Segundo Pestana e Gajeiro (2000), os critérios de scree plot e de «KMO», valores próprios maiores que um, geram soluções credíveis para a escolha de fatores, quando o número de variáveis é maior que 250 ou a comunalidade das variáveis é maior que 0,6. Por fim, analisando-se a Matriz de Rotação pelo método VARIMAX (SPSS, 2010), obtêm-se cinco fatores relacionados com as questões fundamentadas para as quatro características, como se pode ver no Quadro IV.

 

QUADRO V - Descrição dos factores

 

Verifica-se que o fator F1 está associado às questões de qualidade e marca. Mesmo a questão QA18, questão formulada para o atributo acessibilidade, menciona a relação acesso à marca. Pode-se constatar que a associação da qualidade com a marca é muito forte. Tentou-se por outros métodos obter uma configuração diferente dos fatores, qualidade e marca em fatores distintos, mas a tentativa foi inglória. O fator F2, claramente associado aos valores, no caso, questões relativas ao meio ambiente e saúde, respectivamente. Os fatores F3 e F4, pertinentes aos requisitos do cliente, mantiveram-se em separado ao longo da análise. Pode-se suscitar ser necessário a criação de mais atributos para explicar a necessidade do consumidor.

Por fim, o fator cinco parece estar fortemente associado a preço, devido às questões. Mesmo a associação com a questão QQ4, referente à qualidade, reflete de forma similar a importância do preço e o tempo de duração do bem. Pode-se afirmar que a análise fatorial confirmou a presença dos atributos dos produtos no processo de decisão de compra do tanquinho e produziu uma base mais reduzida de variáveis que facilitou a análise dos resultados.

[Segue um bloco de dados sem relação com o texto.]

Lemma stale_refused k q sid revision s r :
  Inv k r → admissible k q r → sessions r !! sid = Some s → revision ≠ View.revision (Session.view s) →
  made_for sid revision r q → wp (run q) r (λ _ _, False) (λ r', sessions r' = sessions r).
Proof.
  intros HI Ha Hs Hrev Hq. destruct q; try done; cbn [run] in *; apply wp_served.
  - destruct Hq as [Ho Hd]. apply (stale_change k); [done..|]. intros sid0 s0 Ho0 Hs0. rewrite Ho in Ho0.
    simplify_eq. eexists. rewrite (bool_decide_false (View.revision _ = _)) by congruence.
    by rewrite orb_true_r.
  - destruct Hq as [Hsid Hrev']. apply (stale_change k); [done..|]. intros sid0 s0 _ _.
    destruct (stale_pane_target k self att target sid s r) as [e ->]; [done..|congruence|by eexists].
  - destruct Hq as [Hsid Hrev'], Ha as [Hself _]. unfold break_pane_inner.
    apply wp_reserving; [|by intros r1 []]. intros nm r1 Hn _ _ _. unfold break_section. cbv zeta.
    assert (HI1 : Inv k r1) by by eapply Inv_names. destruct Hn as [Est _ Ess].
    destruct (stale_pane_target k self att target sid s r1) as [e He]; [done|by rewrite Est|by rewrite Ess|done|congruence|].
    apply wp_bind, wp_mapping, wp_reading. rewrite He. intros r3 [_ _ E3] _. congruence.
  - destruct Hq as [-> Hexp]. unfold update_view_inner.
    apply wp_bind, wp_lift. pose proof (validate_layout_total layout 0) as Hv.
    destruct (validate_layout layout 0) as [[]|e|]; [|done|done]. cbn [map_err].
    apply wp_bind. apply (wp_reading_Ok _ s); [by apply root_here|]. cbv zeta.
    apply wp_bind, wp_fail_if; [|done]. intros Hf%negb_false_iff%bool_decide_eq_true. congruence.
Qed.
End revisions.

(** * A concrete screen *)

(** A screen that is nothing but its size, to run the registry on *)
Module Blank.
Definition t : Type := TerminalSize.t.

#[export] Instance screen : Screen t := {
  screen_size size := size; screen_sequence _ := 0%N; screen_resize size _ := Some size }.

#[export] Instance any_width : WidestScreen := u16_MAX.

#[export] Instance laws : ScreenLaws t.
Proof. refine {| screen_ok _ size := valid_size size |}; [by vm_compute|eauto..]. Defined.
End Blank.
Import Blank.

Definition size80 : TerminalSize.t := TerminalSize.Mk 80 24 0 0.

(** A session of two terminals, and a client attached to the first with the leases *)
Definition opening : list (Request Blank.t) :=
  [Create (Some "work") None false "t1" "s1" "v1" 5 (Ok (Spawned.Mk size80 [] (inr ())));
   SplitPane "t1" Horizontal "t2" "s2" "v2" 6 (Ok (Spawned.Mk size80 [] (inr ())));
   Attach "t1" "x" ["token"] true true (Legacy "client" "1")].

Definition serve (qs : list (Request Blank.t)) : SessionRegistry.t Blank.t :=
  foldl (λ r q, (run q r).2) SessionRegistry.default qs.

Definition target1 (revision : N) : PaneTarget.t := PaneTarget.Mk "s1" "v1" revision "t1".


(** Discharges what a request needs in a concrete registry. *)
Ltac concretely :=
  vm_compute; repeat match goal with |- _ ∧ _ => split | |- ∃ _, _ => eexists | |- is_Some _ => eexists end;
  first [reflexivity | discriminate].

Lemma opening_reached : reached 3 (serve opening).
Proof.
  unfold serve, opening. cbn [foldl].
  refine (reached_request 3 _ _ (reached_request 4 _ _ (reached_request 5 _ _ (reached_empty 6 _) _) _) _).
  - done.
  - concretely.
  - concretely.
  - concretely.
Qed.

(** * The properties *)

(** C5. Whatever requests the registry serves one after another from the empty one, none of
    them panics and it stays well formed: every registered terminal is in one view only,
    once, and its owner record names that view and its session; every view can be drawn on its canvas, its
    zoomed terminal is one of its own, and no name stays reserved. *)
Theorem registry_safety {St} `{ScreenLaws St} (n : N) (q : Request St) (r : SessionRegistry.t St)
    (Hr : reached (n + 1) r) (Hq : admissible (room (n + 1)) q r) :
  let r' := (run q r).2 in
  (run q r).1 ≠ Panic ∧ Inv (room n) r' ∧ pending_names r' = ∅ ∧
  ∀ id t, listed r' id = Some t → ∃ s, owned_by t s ∧
    ∀ sid s', sessions r' !! sid = Some s' → id ∈ ids_of s' → s' = s.
Proof.
  cbv zeta. pose proof (reached_request n q r Hr Hq) as Hr'. destruct (reached_inv _ _ Hr') as [HI Hp].
  split_and!; [|done|done|].
  - pose proof (reached_step n q r Hr Hq) as Hw. unfold wp in Hw. by destruct (run q r) as [[]].
  - intros id t Ht. destruct (inv_owner _ _ HI id t Ht) as (s & Hs & Hin). exists s. split.
    + destruct (view_owned _ _ _ _ (inv_views _ _ HI _ _ Hs) id Hin) as (t1 & Ht1 & Ho). by simplify_eq.
    + intros sid s' Hs' Hin'. destruct (view_owned _ _ _ _ (inv_views _ _ HI _ _ Hs') id Hin') as (t1 & Ht1 & Ho & _).
      simplify_eq. rewrite (view_id_ok _ _ _ _ (inv_views _ _ HI _ _ Hs')) in Ho. congruence.
Qed.

Lemma registry_safety_witness :
  let q := SwapPane "t1" "x" (target1 1) false in
  (run q (serve opening)).1 = Ok () ∧ (run q (serve opening)).1 ≠ Panic ∧
  members (run q (serve opening)).2 !! "s1" = Some ("work", ["t2"; "t1"]).
Proof.
  cbv zeta. split; [by vm_compute|]. split; [|by vm_compute].
  apply (registry_safety 2 (SwapPane "t1" "x" (target1 1) false) (serve opening)); [exact opening_reached|concretely].
Defined.

(** C7. Serving a request refines the map of the sessions' names and terminals: a request
    that succeeds has its [effect] on it; one that fails leaves it as it was, or, where the
    change stays when a terminal then refuses its size or the threads of a new process do
    not start, has that effect. *)
Theorem registry_refines_sessions {St} `{ScreenLaws St} (n : N) (q : Request St) (r : SessionRegistry.t St)
    (Hr : reached (n + 1) r) (Hq : admissible (room (n + 1)) q r) :
  match run q r with
  | (Ok _, r') => effect (members r) q (members r')
  | (Err _, r') => members r' = members r ∨ keeps_change q ∧ effect (members r) q (members r')
  | (Panic, _) => False
  end.
Proof.
  pose proof (reached_step n q r Hr Hq) as Hw. unfold wp in Hw.
  destruct (run q r) as [[[]|[]|] r']; [by apply done_good in Hw as []|by apply failed_good in Hw as []|done].
Qed.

Análise da importância dos atributos na decisão de compra

Com base nas 13 variáveis representantes associadas aos cinco fatores obtidos na análise fatorial, criou-se uma variável chamada «IMP», com o objetivo de calcular a importância que cada variável representante possui na decisão de compra do produto popular (tanquinho). Assim sendo, criou-se para cada variável representante uma variável padronizada no intervalo entre 0 e 1 e calculou-se a «IMP» como sendo a média das 13 variáveis padronizadas. Adotou-se «IMP» como variável dependente e as 13 variáveis representantes como variáveis independentes para o processamento da regressão múltipla. No Gráfico 1, apresentam-se os principais resultados obtidos.

 

GRÁFICO 1 - Gráfico de dispersão

 

QUADRO VI - Indicadores da regressão múltipla

 

Nota-se que os sinais dos coeficientes são todos positivos, ou seja, as 6 variáveis contribuem positivamente para a construção da variável «importância dos atributos na compra». Verifica-se que as variáveis escolhidas como mais importantes para a decisão de compra do produto popular (tanquinho) estão associadas a apenas dois fatores. Ou seja, QM26, QQ8, QA18 e QQ6 relativas ao fator F1 («Qualidade-Marca») e QA24 e QA22 relativas ao fator F5 («Preço»).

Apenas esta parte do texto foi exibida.